--- Directions for this task ---
From the data below, return all lines holding the string "Hpay".

== Dataset excerpts ==

Lemma ERC20_spendAllowance_Ok owner spender v tk tk' :
  ERC20._spendAllowance owner spender v tk = Ok tk' ->
  ERC20.balances tk' = ERC20.balances tk /\
  ERC20.totalSupply tk' = ERC20.totalSupply tk.
Proof.
  unfold ERC20._spendAllowance. cbv zeta.
  destruct (_ <? MAX_UINT256); [destruct (_ <? v); [discriminate|] |];
    intros [= <-]; auto.
Qed.

Lemma ERC20_wf_spendAllowance owner spender v tk tk' :
  ERC20._spendAllowance owner spender v tk = Ok tk' -> ERC20.wf tk -> ERC20.wf tk'.
Proof.
  intros H. apply ERC20_spendAllowance_Ok in H. destruct H as [Hb Ht].
  unfold ERC20.wf, ERC20.sum_balances. rewrite Hb, Ht. auto.
Qed.

Lemma ERC20_transferFrom_Ok sp from to v tk tk' :
  0 <= v ->
  ERC20.transferFrom sp from to v tk = Ok tk' ->
  from <> 0%N /\ to <> 0%N /\ v <= ERC20.balanceOf tk from /\
  ERC20.totalSupply tk' = ERC20.totalSupply tk /\
  (ERC20.wf tk -> from <> to ->
     ERC20.balanceOf tk' to = ERC20.balanceOf tk to + v /\
     ERC20.balanceOf tk' from = ERC20.balanceOf tk from - v).
Proof.
  intros Hv H. unfold ERC20.transferFrom in H. unbind H as tk1 Hspend.
  pose proof (ERC20_wf_spendAllowance _ _ _ _ _ Hspend) as Hwf.
  apply ERC20_spendAllowance_Ok in Hspend. destruct Hspend as [Hb Ht].
  apply ERC20_transfer_Ok in H; [|assumption].
  unfold ERC20.balanceOf in *. rewrite Hb, Ht in H.
  destruct H as (? & ? & ? & ? & Hrest). repeat split; try assumption;
    apply Hrest; auto.
Qed.

Lemma ERC20_transferFrom_succeeds sp from to v tk :
  from <> 0%N -> to <> 0%N ->
  v <= ERC20.balanceOf tk from -> v <= ERC20.allowance tk from sp ->
  exists tk', ERC20.transferFrom sp from to v tk = Ok tk'.
Proof.
  intros Hf Ht Hbal Hal. unfold ERC20.transferFrom, ERC20._spendAllowance.
  cbv zeta.
  assert (Hgo : forall tk1, ERC20.balances tk1 = ERC20.balances tk ->
            exists tk', ERC20._transfer from to v tk1 = Ok tk').
  { intros tk1 Hb. unfold ERC20._transfer, ERC20._update.
    destruct (N.eqb_spec from 0); [contradiction|].
    destruct (N.eqb_spec to 0); [contradiction|]. cbv zeta.
    unfold ERC20.balanceOf at 1 2. rewrite Hb. fold (ERC20.balanceOf tk from).
    destruct (Z.ltb_spec (ERC20.balanceOf tk from) v); [lia|].
    simpl. eauto. }
  destruct (_ <? MAX_UINT256).
  - destruct (Z.ltb_spec (ERC20.allowance tk from sp) v); [lia|].
    simpl. apply Hgo. reflexivity.
  - simpl. apply Hgo. reflexivity.
Qed.

(** ** The vault: what the operations compute *)

Lemma vault_nonReentrant_Ok {A} (body : Vault.State -> result (A * Vault.State)) w a w' :
  Vault.nonReentrant body w = Ok (a, w') ->
  Vault.entered w = false /\
  exists w1, body (Vault.set_entered true w) = Ok (a, w1) /\
             w' = Vault.set_entered false w1.
Proof.
  unfold Vault.nonReentrant. destruct (Vault.entered w); [discriminate|].
  intros H. unbind H as r Hr. destruct r as [a1 w1]. injection H as <- <-.
  split; [reflexivity|]. exists w1. auto.
Qed.

Lemma convertToShares_Ok assets w s :
  Vault.convertToShares assets w = Ok s ->
  exists ta, Vault.totalAssets w = Ok ta /\
    s = assets * (Vault.totalSupply w + Vault.VIRTUAL_OFFSET)
        / (ta + Vault.VIRTUAL_OFFSET) /\
    s <= MAX_UINT256.
Proof.
  unfold Vault.convertToShares. intros H.
  unbind H as num Hnum. unbind H as ta Hta. unbind H as den Hden.
  rewrite mulDivR_Floor in H. inv_chk. subst. eauto.
Qed.

Lemma convertToAssets_Ok shares w a :
  Vault.convertToAssets shares w = Ok a ->
  exists ta, Vault.totalAssets w = Ok ta /\
    a = shares * (ta + Vault.VIRTUAL_OFFSET)
        / (Vault.totalSupply w + Vault.VIRTUAL_OFFSET) /\
    a <= MAX_UINT256.
Proof.
  unfold Vault.convertToAssets. intros H.
  unbind H as ta Hta. unbind H as num Hnum. unbind H as den Hden.
  rewrite mulDivR_Floor in H. inv_chk. subst. eauto.
Qed.

(** A successful [deposit]: what was checked and what changed. *)
Lemma deposit_Ok c a r w s w' :
  0 <= a ->
  Vault.deposit c a r w = Ok (s, w') ->
  Vault.entered w = false /\ a <> 0 /\ r <> 0%N /\ s <> 0 /\
  Vault.convertToShares a w = Ok s /\
  ERC20.transferFrom (Vault.self w) c (Vault.self w) a (Vault.USDC w)
    = Ok (Vault.USDC w') /\
  ERC20._mint r s (Vault.token w) = Ok (Vault.token w') /\
  Vault.totalSupply w' = Vault.totalSupply w + s /\
  Vault.managedAssets w' = Vault.managedAssets w /\
  Vault.self w' = Vault.self w /\
  Vault.owner w' = Vault.owner w /\
  Vault.entered w' = false /\
  Vault.events w' = Vault.events w ++ [Vault.Transfer 0%N r s; Vault.Deposit c r a s].
Proof.
  intros Ha. unfold Vault.deposit. intros H.
  apply vault_nonReentrant_Ok in H. destruct H as (Hent & w1 & H & ->).
  destruct (Z.eqb_spec a 0) as [|Ha0]; [discriminate|].
  destruct (N.eqb_spec r 0) as [|Hr]; [discriminate|].
  unbind H as s0 Hconv.
  destruct (Z.eqb_spec s0 0) as [|Hs0]; [discriminate|].
  unbind H as w2 Hpull. unfold Vault.safeTransferFrom in Hpull.
  unbind Hpull as u1 Hu1. injection Hpull as <-.
  unbind H as w3 Hmint. unfold Vault._mint in Hmint.
  unbind Hmint as tk Htk. injection Hmint as <-.
  injection H as <- <-. simpl in *.
  pose proof (ERC20_mint_Ok _ _ _ _ Htk) as (_ & Hts & _).
  unfold Vault.totalSupply. simpl.
  rewrite <- app_assoc. simpl.
  repeat split; auto.
Qed.

(** A successful [redeem]: what was checked and what changed. *)
Lemma redeem_Ok c s r w a w' :
  Vault.redeem c s r w = Ok (a, w') ->
  Vault.entered w = false /\ s <> 0 /\ r <> 0%N /\ a <> 0 /\
  Vault.convertToAssets s w = Ok a /\
  a <= Vault.availableLiquidity w /\
  ERC20._burn c s (Vault.token w) = Ok (Vault.token w') /\
  ERC20.transfer (Vault.self w) r a (Vault.USDC w) = Ok (Vault.USDC w') /\
  Vault.managedAssets w' = Vault.managedAssets w /\
  Vault.self w' = Vault.self w /\
  Vault.owner w' = Vault.owner w /\
  Vault.entered w' = false /\
  Vault.events w' = Vault.events w ++ [Vault.Transfer c 0%N s; Vault.Redeem c r s a].
Proof.
  unfold Vault.redeem. intros H.
  apply vault_nonReentrant_Ok in H. destruct H as (Hent & w1 & H & ->).
  destruct (Z.eqb_spec s 0) as [|Hs0]; [discriminate|].
  destruct (N.eqb_spec r 0) as [|Hr]; [discriminate|].
  unbind H as a0 Hconv.
  destruct (Z.eqb_spec a0 0) as [|Ha0]; [discriminate|]. cbv zeta in H.
  destruct (Z.ltb_spec (Vault.availableLiquidity (Vault.set_entered true w)) a0)
    as [|Hliq]; [discriminate|].
  unbind H as w2 Hburn. unfold Vault._burn in Hburn.
  unbind Hburn as tk Htk. injection Hburn as <-.
  unbind H as w3 Hpay. unfold Vault.safeTransfer in Hpay.
  unbind Hpay as u1 Hu1. injection Hpay as <-.
  injection H as <- <-. simpl in *.
  rewrite <- app_assoc. simpl.
  repeat split; auto.
Qed.

(** ** The vault: [managedAssets] stays a uint256 *)
Lemma onlyOwner_owner w : Vault.onlyOwner (Vault.owner w) w = Ok tt.
Proof. unfold Vault.onlyOwner. rewrite N.eqb_refl. reflexivity. Qed.

Lemma uint256_of_int256_nonneg x :
  0 <= x <= MAX_INT256 -> uint256_of_int256 x = x.
Proof.
  intros H. unfold uint256_of_int256. apply Z.mod_small.
  unfold MAX_INT256 in H.
  change (2 ^ 255) with 57896044618658097711785492504343953926634992332820282019728792003956564819968 in H.
  change (2 ^ 256) with 115792089237316195423570985008687907853269984665640564039457584007913129639936.
  lia.
Qed.

Lemma MIN_INT256_eq :
  MIN_INT256 = -57896044618658097711785492504343953926634992332820282019728792003956564819968.
Proof. reflexivity. Qed.

Lemma MAX_INT256_eq :
  MAX_INT256 = 57896044618658097711785492504343953926634992332820282019728792003956564819967.
Proof. reflexivity. Qed.

(** Every operation keeps [managedAssets] a uint256. *)
Lemma managed_step w w' :
  0 <= Vault.managedAssets w <= MAX_UINT256 ->
  Vault.step w w' ->
  0 <= Vault.managedAssets w' <= MAX_UINT256.
Proof.
  intros Hm Hstep.
  destruct Hstep as [c a r w s w' Ha H | c s r w a w' Hs H | c a w w' Ha H
                    | c a w w' Ha H | c a w w' Ha H | w u Hwfu Hu].
  - apply deposit_Ok in H; [|apply Ha].
    destruct H as (_ & _ & _ & _ & _ & _ & _ & _ & Hman & _). lia.
  - apply redeem_Ok in H.
    destruct H as (_ & _ & _ & _ & _ & _ & _ & _ & Hman & _). lia.
  - unfold Vault.deployFunds in H. unbind H as o Ho.
    destruct (a =? 0); [discriminate|]. cbv zeta in H.
    destruct (_ <? a); [discriminate|].
    unbind H as m Hadd. unbind H as w1 Hpay.
    unfold Vault.safeTransfer in Hpay. unbind Hpay as u Hu. injection Hpay as <-.
    injection H as <-. simpl. inv_chk. subst m. destruct Ha. lia.
  - unfold Vault.returnFunds in H. unbind H as o Ho.
    destruct (a =? 0); [discriminate|].
    destruct (Z.ltb_spec (Vault.managedAssets w) a); [discriminate|].
    unbind H as m Hsub. cbv zeta in H. unbind H as w1 Hpull.
    unfold Vault.safeTransferFrom in Hpull. unbind Hpull as u Hu.
    injection Hpull as <-. injection H as <-. simpl. inv_chk. subst m.
    destruct Ha. lia.
  - unfold Vault.reportPnL in H. unbind H as o Ho. unbind H as w1 Hw1.
    injection H as <-. simpl.
    destruct (Z.ltb_spec 0 a) as [Hpos|Hnpos].
    + unbind Hw1 as m Hadd. injection Hw1 as <-. simpl. inv_chk. subst m.
      rewrite uint256_of_int256_nonneg in * by (destruct Ha; lia). lia.
    + destruct (Z.ltb_spec a 0) as [Hneg|Hzero].
      * unbind Hw1 as n Hn. cbv zeta in Hw1.
        destruct (Z.ltb_spec (Vault.managedAssets w) (uint256_of_int256 n));
          [discriminate|].
        unbind Hw1 as m Hsub. injection Hw1 as <-. simpl. inv_chk. subst m.
        unfold neg_int256 in Hn. destruct (Z.eqb_spec a MIN_INT256); [discriminate|].
        injection Hn as <-.
        rewrite uint256_of_int256_nonneg in *
          by (destruct Ha as [Ha1 Ha2]; rewrite MIN_INT256_eq in *;
              rewrite MAX_INT256_eq in *; lia).
        lia.
      * injection Hw1 as <-. assumption.
  - simpl. assumption.
Qed.

Lemma managed_reachable this _owner usdc0 w :
  Vault.reachable this _owner usdc0 w ->
  0 <= Vault.managedAssets w <= MAX_UINT256.
Proof.
  induction 1 as [| w w' _ IH Hstep].
  - simpl. rewrite MAX_UINT256_eq. lia.
  - eapply managed_step; eassumption.
Qed.

(** ** Well-formedness is an invariant of the vault *)

Lemma sum_fold_insert (m : gmap address Z) a x :
  map_fold (fun _ v acc => v + acc) 0 (<[a := x]> m)
  = map_fold (fun _ v acc => v + acc) 0 m - default 0 (m !! a) + x.
Proof.
  rewrite <- (insert_delete_eq m a x).
  rewrite (map_fold_insert_L (fun (_ : address) (v acc : Z) => v + acc) 0 a x (delete a m));
    [| intros; lia | apply lookup_delete_eq].
  destruct (m !! a) as [y|] eqn:Hy; simpl.
  - rewrite (sum_fold_delete m a y Hy). lia.
  - rewrite delete_id by assumption. lia.
Qed.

===

--- Answer section ---
  unbind H as w3 Hpay. unfold Vault.safeTransfer in Hpay.
  unbind Hpay as u1 Hu1. injection Hpay as <-.
    unbind H as m Hadd. unbind H as w1 Hpay.
    unfold Vault.safeTransfer in Hpay. unbind Hpay as u Hu. injection Hpay as <-.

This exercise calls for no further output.